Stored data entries
(** * neocy: Neo4j Cypher client -- query builder, transaction protocol, property formatting

    A shallow embedding of [query-builder.js], of the [Transaction] class
    (both the [fetch] based one of [index.js] and the [ServerRequest] based
    one of [transaction.js]) and of [Neo4j.toProps].

    JavaScript strings are sequences of UTF-16 code units; numbers are
    doubles, written as dyadic rationals; objects are kept as association
    lists in property enumeration order; methods that mutate [this] or throw
    run in a small state-and-exception monad. *)

From Stdlib Require Import String Ascii DecimalString ZArith NArith Bool Lia List.
Import ListNotations.

Set Implicit Arguments.
Set Warnings "-register-all,-abstract-large-number".

(* ================================================================== *)
(** ** JavaScript strings *)
(* ================================================================== *)

Module JsString.

(** A string is its list of UTF-16 code units. *)
Definition jsstr := list N.

(** ASCII literals. *)
Definition lit (s : string) : jsstr :=
  map N_of_ascii (list_ascii_of_string s).

Definition TAB : N := 9.
Definition LF : N := 10.
Definition CR : N := 13.
Definition SP : N := 32.
Definition DQUOTE : N := 34.
Definition BACKSLASH : N := 92.

(** [a === b] on strings. *)
Fixpoint jsstr_eqb (a b : jsstr) : bool :=
  match a, b with
  | [], [] => true
  | x :: a', y :: b' => N.eqb x y && jsstr_eqb a' b'
  | _, _ => false
  end.

(** The class [\s] of a regular expression, which is also the set that
    [String.prototype.trim] removes: WhiteSpace and LineTerminator of
    ECMAScript. *)
Definition is_ws (c : N) : bool :=
  (((9 <=? c) && (c <=? 13)) || (c =? 32) || (c =? 160) || (c =? 5760)
  || ((8192 <=? c) && (c <=? 8202)) || (c =? 8232) || (c =? 8233)
  || (c =? 8239) || (c =? 8287) || (c =? 12288) || (c =? 65279))%N.

(** [Array.prototype.join] on an array of strings. *)
Fixpoint join (sep : jsstr) (l : list jsstr) : jsstr :=
  match l with
  | [] => []
  | x :: rest =>
      match rest with
      | [] => x
      | _ :: _ => x ++ sep ++ join sep rest
      end
  end.

(** [String.prototype.replace] with a global regular expression whose
    matches are never empty.  [matcher s] is the length of the match that
    starts at the head of [s], [0] when there is none.  The scan goes left
    to right; where the expression matches, the replacement is emitted and
    the scan resumes behind the match, elsewhere the code unit is copied.
    [skip] counts the code units of the current match still to be passed. *)
Fixpoint replace_from (matcher : jsstr -> nat) (rep : jsstr)
         (skip : nat) (s : jsstr) : jsstr :=
  match s with
  | [] => []
  | c :: s' =>
      match skip with
      | S k => replace_from matcher rep k s'
      | O =>
          match matcher s with
          | O => c :: replace_from matcher rep 0 s'
          | S k => rep ++ replace_from matcher rep k s'
          end
      end
  end.

Definition replace_all (matcher : jsstr -> nat) (rep s : jsstr) : jsstr :=
  replace_from matcher rep 0 s.

(** Length of the longest prefix of whitespace. *)
Fixpoint ws_prefix (s : jsstr) : nat :=
  match s with
  | c :: s' => if is_ws c then S (ws_prefix s') else 0
  | [] => 0
  end.

(** The expression [/\s\s+/]: two or more whitespace code units, greedy. *)
Definition re_ws_run (s : jsstr) : nat :=
  let n := ws_prefix s in
  if Nat.leb 2 n then n else 0.

(** The expression [/(?:\r\n|\r|\n|\t)/], alternatives tried in order. *)
Definition re_breaks (s : jsstr) : nat :=
  match s with
  | c :: s' =>
      if N.eqb c CR then
        match s' with
        | d :: _ => if N.eqb d LF then 2 else 1
        | [] => 1
        end
      else if N.eqb c LF then 1
      else if N.eqb c TAB then 1
      else 0
  | [] => 0
  end.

§ TASK BRIEF: Above are the records. Copy every line in them holding "units".

§ COMPLETED EXERCISE:
    JavaScript strings are sequences of UTF-16 code units; numbers are
(** A string is its list of UTF-16 code units. *)
    [skip] counts the code units of the current match still to be passed. *)
(** The expression [/\s\s+/]: two or more whitespace code units, greedy. *)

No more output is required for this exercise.